Ты мог бы спасибо сказать тому человеку, уж больно неприятный разговор затеял Федька. Мать тоже на ушах виснет: ту сучку привести не вздумай, на порог лягу, не пущу. Женись, если сам себя сознаешь, пенсию дают, правда, на работу нельзя, группа нерабочая, но все равно можно что-то дополнительно. И баб называла вдовых, даже без детишек, и девок, которых он помнил еще сопливыми, в последний сенокос они с грабельцами ходили, сено заскребали за копновозами. Так, лет по двенадцать. А теперь подросли, хоть и не нагуляешь жиров на военных харчах, но природа берёт свое, уже девки, правда, сухонькие все, лёгкие, и глаза грустные. Почему ты в клубе на глаза их смотрел, почему в них тоску увидел, может, и не было её, показалась? Нет, ходил потом к другу своему Климке, у нёго сестрёнка меньшая, как раз под восемнадцать, и подружки к ней собрались, кружева учились плести на подушки да на этажерки.
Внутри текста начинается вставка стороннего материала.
(** *** What the correspondence with the grammar is argued with *)

(** The first byte of a white space character. *)
Definition white_start (c : ascii) : bool :=
  let n := code c in
  ((9 <=? n) && (n <=? 13)) || (n =? 32) || (n =? 194) || (n =? 225)
  || (n =? 226) || (n =? 227) || (n =? 239).

(** What follows a literal: nothing, or a character no white space starts
    with. *)
Definition stops (l : list ascii) : Prop :=
  l = [] \/ exists c l', l = c :: l' /\ white_start c = false.

End NumText.

(** ** The grammar of StringNumericLiteral (ECMAScript, StringToNumber) *)

Module Grammar.

Import NumText.

(** StrWhiteSpace: white space characters one after another. *)
Inductive white : list ascii -> Prop :=
| white_nil : white []
| white_cons (w l : list ascii) :
    In w js_white_space -> white l -> white (w ++ l).

(** DecimalDigits, possibly none. *)
Definition digits (l : list ascii) : Prop := forallb is_digit l = true.

Definition sign_opt (s : list ascii) : Prop :=
  s = [] \/ s = ["+"%char] \/ s = ["-"%char].

(** ExponentPart: [e] or [E], an optional sign, digits. *)
Definition exponent_part (e : list ascii) : Prop :=
  exists c s ds,
    e = c :: s ++ ds /\ is_e c = true /\ sign_opt s /\ ds <> [] /\ digits ds.

Definition exponent_opt (e : list ascii) : Prop :=
  e = [] \/ exponent_part e.

(** StrUnsignedDecimalLiteral: [Infinity]; digits, a point, optional digits
    and an optional exponent; a point, digits and an optional exponent;
    digits and an optional exponent. *)
Definition unsigned_decimal (l : list ascii) : Prop :=
  l = bytes "Infinity"
  \/ (exists i f e,
        l = i ++ "."%char :: f ++ e /\ digits i /\ digits f
        /\ (i <> [] \/ f <> []) /\ exponent_opt e)
  \/ (exists i e, l = i ++ e /\ digits i /\ i <> [] /\ exponent_opt e).

(** StrDecimalLiteral *)
Definition decimal_literal (l : list ascii) : Prop :=
  exists s u, l = s ++ u /\ sign_opt s /\ unsigned_decimal u.

(** NonDecimalIntegerLiteral: [0x], [0o] or [0b], either case, and digits
    of that base. *)
Definition non_decimal_literal (l : list ascii) : Prop :=
  exists c ds,
    l = "0"%char :: c :: ds /\ ds <> []
    /\ (((code c = 120 \/ code c = 88) /\ forallb hex_digit ds = true)
        \/ ((code c = 111 \/ code c = 79) /\ forallb oct_digit ds = true)
        \/ ((code c = 98 \/ code c = 66) /\ forallb bin_digit ds = true)).

(** StrNumericLiteral *)
Definition numeric_literal (l : list ascii) : Prop :=
  decimal_literal l \/ non_decimal_literal l.

(** StringNumericLiteral: optional white space, or a numeric literal between
    optional white space. *)
Definition StringNumericLiteral (s : string) : Prop :=
  exists pre body post,
    bytes s = pre ++ body ++ post /\ white pre /\ white post
    /\ (body = [] \/ numeric_literal body).

End Grammar.

(** ** Ordered keys

    The total order the storage engine sorts and groups a column by. *)

Class KeyOrder {K : Type} (cmp : K -> K -> comparison) : Prop := {
  cmp_eq : forall x y, cmp x y = Eq <-> x = y;
  cmp_gt : forall x y, cmp x y = Gt <-> cmp y x = Lt;
  cmp_trans : forall x y z, cmp x y = Lt -> cmp y z = Lt -> cmp x z = Lt
}.

(** Lexicographic combination of two comparisons. *)
Definition lex (c1 c2 : comparison) : comparison :=
  match c1 with
  | Eq => c2
  | _ => c1
  end.

(** TEXT under the BINARY collation, NULL first. *)
Definition text_compare (a b : option string) : comparison :=
  match a, b with
  | None, None => Eq
  | None, Some _ => Lt
  | Some _, None => Gt
  | Some x, Some y => String_as_OT.compare x y
  end.

(** ** Dates and times

    [CURRENT_TIMESTAMP] is the text [YYYY-MM-DD HH:MM:SS] and [DATE(...)] of
    it the text [YYYY-MM-DD]; both are kept by their fields, compared field by
    field as the engine compares the fixed-width texts. *)

Record date := mkDate {
  year : Z;
  month : Z;
  day : Z
}.

Record datetime := mkDatetime {
  dt_date : date;
  hour : Z;
  minute : Z;
  second : Z
}.

Definition date_compare (a b : date) : comparison :=
  lex (year a ?= year b) (lex (month a ?= month b) (day a ?= day b)).

Definition datetime_compare (a b : datetime) : comparison :=
  lex (date_compare (dt_date a) (dt_date b))
      (lex (hour a ?= hour b)
           (lex (minute a ?= minute b) (second a ?= second b))).

(** [DATE(created_at)] *)
Definition DATE (t : datetime) : date := dt_date t.

(** ** GROUP BY with an aggregate

    The rows are taken in table order; each joins the group of its key, the
    groups being kept in ascending key order.  [a0] is the aggregate of no
    row and [step] adds one row to it. *)

Section GroupBy.

Context {R K A : Type}.
Variable key : R -> K.
Variable cmp : K -> K -> comparison.
Variable a0 : A.
Variable step : A -> R -> A.

Fixpoint group_insert (r : R) (g : list (K * A)) : list (K * A) :=
  match g with
  | [] => [(key r, step a0 r)]
  | (k, a) :: g' =>
      match cmp (key r) k with
      | Lt => (key r, step a0 r) :: g
      | Eq => (k, step a r) :: g'
      | Gt => (k, a) :: group_insert r g'
      end
  end.

Definition group_by (rows : list R) : list (K * A) :=
  fold_left (fun g r => group_insert r g) rows [].

(** The aggregate of key [k] in a list of groups. *)
Fixpoint group_lookup (k : K) (g : list (K * A)) : option A :=
  match g with
  | [] => None
  | (k', a) :: g' =>
      match cmp k k' with
      | Eq => Some a
      | _ => group_lookup k g'
      end
  end.

(** The row [r] has the key [k]. *)
Definition same_key (k : K) (r : R) : bool :=
  match cmp (key r) k with
  | Eq => true
  | _ => false
  end.

(** The rows of key [k], in table order. *)
Definition rows_of_key (k : K) (rows : list R) : list R :=
  filter (same_key k) rows.

(** The keys of the groups ascend strictly. *)
Definition ascending (g : list (K * A)) : Prop :=
  StronglySorted (fun x y => cmp x y = Lt) (map fst g).

(** The aggregate of the rows of key [k]. *)
Definition aggregate (k : K) (rows : list R) : A :=
  fold_left step (rows_of_key k rows) a0.

End GroupBy.

(** ** The database *)

(** A row of [users]. *)
Record user_row := mkUser {
  u_id : Z;
  u_username : string;
  u_password : string
}.

(** A row of [feedback]; [None] is SQL NULL. *)
Record feedback_row := mkFeedback {
  f_id : Z;
  f_user_id : option Z;
  f_username : option string;
  f_role : string;
  f_feedback_type : option string;
  f_feedback_text : string;
  f_sentiment_label : string;
  f_sentiment_score : Q;
  f_created_at : datetime
}.

(** The two tables in rowid order and the [sqlite_sequence] entry of each:
    the largest rowid the table has ever held. *)
Record db := mkDb {
  users : list user_row;
  users_seq : Z;
  feedback : list feedback_row;
  feedback_seq : Z
}.

(** The database after the two [CREATE TABLE IF NOT EXISTS] on a new file. *)
Definition empty_db : db := mkDb [] 0 [] 0.

Definition max_rowid (ids : list Z) : Z := fold_right Z.max 0 ids.

(** The rowid [AUTOINCREMENT] gives the next row: one more than the largest
    rowid ever held, never a rowid of a deleted row. *)
Definition next_rowid (seq : Z) (ids : list Z) : Z :=
  Z.max seq (max_rowid ids) + 1.

(** [CHECK(role IN ('guest', 'user', 'admin'))] *)
Definition role_check (role : string) : bool :=
  ((role =? "guest") || (role =? "user") || (role =? "admin"))%string.

(** [INSERT INTO users (username, password) VALUES (?, ?)]; [None] when
    [username] is taken ([UNIQUE]). *)
Definition insert_user (d : db) (username hash : string) : option db :=
  if existsb (fun u => (u_username u =? username)%string) (users d) then None
  else
    let id := next_rowid (users_seq d) (map u_id (users d)) in
    Some (mkDb (users d ++ [mkUser id username hash]) id
               (feedback d) (feedback_seq d)).

(** [SELECT ... FROM users WHERE username = ?] through [db.get]: the first
    row of the result, if any. *)
Definition select_user (d : db) (username : string) : option user_row :=
  find (fun u => (u_username u =? username)%string) (users d).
Разговаривают о простом, а повернётся которая к тебе – холодные глаза, не девичье горе в них, а сродни вдовьему. Ты только потом, много позже, поймешь, что видели девчонки впереди жизни свою безнадёгу, всю ровню их война уже сосватала и повенчала. Редко какой выпадет счастье, когда начнут демобилизовываться младшие возраста, остальные так и проживут одинокими безотказными в работе передовыми колхозницами, перебиваясь случайными встречами да редкими уворованными нетрезвыми гостеваниями чужих, женатых, немилых.

Сразу с саней и на комиссию, тебя провели к врачу, он осмотрел голову и прощупал вмятину. Сверху вниз заглянул в лицо:

– Болит?

– Кто? – невпопад переспросил ты, не про это думал.

– Голова, спрашиваю, болит?

Ты помолчал. Мать учила: соври, что весь чалпан разворачиват, жалобись, можа, пенсию добавят. Сказал:

– Когда есть об чем – болит.

Врач сел перед тобой на табуретку.

– Как прикажешь тебя понимать?

Ты стал объяснять, подошли послушать медсестра и офицер военкомата.

– Вот сейчас ей об чём болеть? Всё аккуратно, чисто, со мной по-людски. Правда, по дороге Федька – Петра Хромого сын привязался, отчего жену свою не забираю, она, пока я по госпиталям таскался, к чеботарю ушла, но я не стал связываться. Подумаю и заберу, у меня сейчас не об этом душа страдат.

– А о чём, скажите?

Ты расположен был к душевному разговору, в деревне так не поговоришь:

– Брат у меня в бегах. Отца закопали где-то под Москвой, братовья все ещё служат, а Филька с фронту сбег и наделал горя.

Офицер насторожился:

– Так ты, Акимушкин, братом доводишься дезертиру Акимушкину? Что ты про него знаешь? Где он?

Ты сник, опустил голову.

– Ему бы покаяться прийти, столь миру погинуло, как жить после этого? И душа его просит, а тело супротив, ну, смерти боится, жить хочет. Хоть в проклятьи, хоть отринутый, а чтобы жить, чтобы жрать было, чтобы бабу привозили.